▸ What is expected: A faithful, complete copy of the entries is the sole expected answer.

▸ Task data:
Lemma parses_operator s t op rest :
  parser_ok s -> chars_of s = t ++ rest -> operator_text rest t op -> parses parse_marker_operator s op rest.
Proof.
  intros Hs E Ht. unfold parse_marker_operator. eapply parses_moved; [by apply cursor_read_eq|apply advances_refl|].
  unfold cursor_peek_char. rewrite E. destruct Ht as [t op Hne Ht Hop Hr|Hr|ws Hws Hne].
  - destruct t as [|c t]; [done|]. cbn [app head]. rewrite symbol_not_alphabetic by exact (Forall_inv Ht).
    eapply parses_moved; [apply (take_slice_eq _ (fun span operator => _)); apply Hs|apply moved_while|].
    cbv zeta. rewrite E, take_word, skip_while_app by done.
    rewrite bool_decide_eq_false_2; [rewrite Hop; apply parses_ret|].
    intros Eq. rewrite Eq in Ht. by apply Forall_inv in Ht.
  - cbn [app head bytes]. rewrite letter_alphabetic by (unfold is_ascii; cbn; lia || done).
    eapply parses_moved; [apply (take_slice_eq _ (fun span operator => _)); apply Hs|apply moved_while|].
    cbv zeta. rewrite E, take_word, skip_while_app by (done || by repeat constructor). apply parses_ret.
  - cbn [app head bytes]. rewrite letter_alphabetic by (unfold is_ascii; cbn; lia || done).
    eapply parses_moved; [apply (take_slice_eq _ (fun span operator => _)); apply Hs|apply moved_while|].
    destruct ws as [|c ws]; [done|]. pose proof (Forall_inv Hws) as Hc. apply Forall_inv_tail in Hws.
    assert (Hend : ends_word is_operator_word ((c :: ws) ++ bytes "in" ++ rest)) by (cbn; unfold is_operator_word; by rewrite Hc).
    cbv zeta. rewrite E, <- !app_assoc, take_word, skip_while_app by (done || by repeat constructor).
    rewrite bool_decide_eq_true_2 by done. set (s1 := moved _ _ _).
    assert (Hs1 : parser_ok s1) by (eapply advances_ok; [apply advances_moved; by rewrite E, <- !app_assoc|done]).
    eapply (parses_bind _ _ _ (Some (pos_of s1, c)) (ws ++ bytes "in" ++ rest)); [done| |].
    { unfold parses. rewrite next_eq. eexists. split_and!; [done|by apply advances_moved|done]. }
    intros s2 Hs2 _ E2. rewrite Hc. eapply parses_bind; [done|by apply (parses_spaces s2 ws (bytes "in" ++ rest))|]. intros s3 Hs3 _ E3.
    eapply parses_moved; [by apply cursor_read_eq|apply advances_refl|].
    eapply parses_bind; [done|by apply (parses_expect s3 105 (110 :: rest))|]. intros s4 Hs4 _ E4.
    eapply parses_moved; [by apply cursor_read_eq|apply advances_refl|].
    eapply parses_bind; [done|by apply (parses_expect s4 110 rest)|]. intros s5 _ _ <-. apply parses_ret.
Qed.

(** ** Expressions *)

Lemma value_text_start t value : value_text t value -> exists c rest, t = c :: rest /\ is_whitespace c = false /\ (c =? 40) = false.
Proof.
  intros [q s Hq Hs|name v Hname].
  - exists q, (s ++ [q]). split; [done|]. unfold is_quote in Hq. by apply orb_true_iff in Hq as [->%Z.eqb_eq| ->%Z.eqb_eq].
  - destruct (names_key_chars _ _ Hname) as (Hkey & c & rest & -> & _ & Hparen). exists c, rest. split; [done|].
    apply Forall_inv in Hkey. unfold is_key_char in Hkey. by destruct (is_whitespace c).
Qed.

Lemma operator_text_start rest t op : operator_text rest t op -> exists c t', t = c :: t' /\ is_whitespace c = false.
Proof.
  intros [t' op' Hne Ht _ _|_|ws _ _]; [|by do 2 eexists|by do 2 eexists].
  destruct t' as [|c t']; [done|]. exists c, t'. split; [done|]. apply Forall_inv in Ht. unfold is_operator_char in Ht.
  by repeat (apply orb_true_iff in Ht as [Ht|Ht]); apply Z.eqb_eq in Ht as ->.
Qed.

Lemma operator_text_weaken rest rest' t op :
  rest <> [] -> operator_text rest t op -> operator_text (rest ++ rest') t op.
Proof.
  intros Hne [t' op' H1 H2 H3 H4|H1|ws H1 H2].
  - by apply text_symbol; [..|apply ends_word_app].
  - by apply text_in, ends_word_app.
  - by apply text_not_in.
Qed.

▸ Answer area:
Lemma parses_operator s t op rest :
  parser_ok s -> chars_of s = t ++ rest -> operator_text rest t op -> parses parse_marker_operator s op rest.
Proof.
  intros Hs E Ht. unfold parse_marker_operator. eapply parses_moved; [by apply cursor_read_eq|apply advances_refl|].
  unfold cursor_peek_char. rewrite E. destruct Ht as [t op Hne Ht Hop Hr|Hr|ws Hws Hne].
  - destruct t as [|c t]; [done|]. cbn [app head]. rewrite symbol_not_alphabetic by exact (Forall_inv Ht).
    eapply parses_moved; [apply (take_slice_eq _ (fun span operator => _)); apply Hs|apply moved_while|].
    cbv zeta. rewrite E, take_word, skip_while_app by done.
    rewrite bool_decide_eq_false_2; [rewrite Hop; apply parses_ret|].
    intros Eq. rewrite Eq in Ht. by apply Forall_inv in Ht.
  - cbn [app head bytes]. rewrite letter_alphabetic by (unfold is_ascii; cbn; lia || done).
    eapply parses_moved; [apply (take_slice_eq _ (fun span operator => _)); apply Hs|apply moved_while|].
    cbv zeta. rewrite E, take_word, skip_while_app by (done || by repeat constructor). apply parses_ret.
  - cbn [app head bytes]. rewrite letter_alphabetic by (unfold is_ascii; cbn; lia || done).
    eapply parses_moved; [apply (take_slice_eq _ (fun span operator => _)); apply Hs|apply moved_while|].
    destruct ws as [|c ws]; [done|]. pose proof (Forall_inv Hws) as Hc. apply Forall_inv_tail in Hws.
    assert (Hend : ends_word is_operator_word ((c :: ws) ++ bytes "in" ++ rest)) by (cbn; unfold is_operator_word; by rewrite Hc).
    cbv zeta. rewrite E, <- !app_assoc, take_word, skip_while_app by (done || by repeat constructor).
    rewrite bool_decide_eq_true_2 by done. set (s1 := moved _ _ _).
    assert (Hs1 : parser_ok s1) by (eapply advances_ok; [apply advances_moved; by rewrite E, <- !app_assoc|done]).
    eapply (parses_bind _ _ _ (Some (pos_of s1, c)) (ws ++ bytes "in" ++ rest)); [done| |].
    { unfold parses. rewrite next_eq. eexists. split_and!; [done|by apply advances_moved|done]. }
    intros s2 Hs2 _ E2. rewrite Hc. eapply parses_bind; [done|by apply (parses_spaces s2 ws (bytes "in" ++ rest))|]. intros s3 Hs3 _ E3.
    eapply parses_moved; [by apply cursor_read_eq|apply advances_refl|].
    eapply parses_bind; [done|by apply (parses_expect s3 105 (110 :: rest))|]. intros s4 Hs4 _ E4.
    eapply parses_moved; [by apply cursor_read_eq|apply advances_refl|].
    eapply parses_bind; [done|by apply (parses_expect s4 110 rest)|]. intros s5 _ _ <-. apply parses_ret.
Qed.

(** ** Expressions *)

Lemma value_text_start t value : value_text t value -> exists c rest, t = c :: rest /\ is_whitespace c = false /\ (c =? 40) = false.
Proof.
  intros [q s Hq Hs|name v Hname].
  - exists q, (s ++ [q]). split; [done|]. unfold is_quote in Hq. by apply orb_true_iff in Hq as [->%Z.eqb_eq| ->%Z.eqb_eq].
  - destruct (names_key_chars _ _ Hname) as (Hkey & c & rest & -> & _ & Hparen). exists c, rest. split; [done|].
    apply Forall_inv in Hkey. unfold is_key_char in Hkey. by destruct (is_whitespace c).
Qed.

Lemma operator_text_start rest t op : operator_text rest t op -> exists c t', t = c :: t' /\ is_whitespace c = false.
Proof.
  intros [t' op' Hne Ht _ _|_|ws _ _]; [|by do 2 eexists|by do 2 eexists].
  destruct t' as [|c t']; [done|]. exists c, t'. split; [done|]. apply Forall_inv in Ht. unfold is_operator_char in Ht.
  by repeat (apply orb_true_iff in Ht as [Ht|Ht]); apply Z.eqb_eq in Ht as ->.
Qed.

Lemma operator_text_weaken rest rest' t op :
  rest <> [] -> operator_text rest t op -> operator_text (rest ++ rest') t op.
Proof.
  intros Hne [t' op' H1 H2 H3 H4|H1|ws H1 H2].
  - by apply text_symbol; [..|apply ends_word_app].
  - by apply text_in, ends_word_app.
  - by apply text_not_in.
Qed.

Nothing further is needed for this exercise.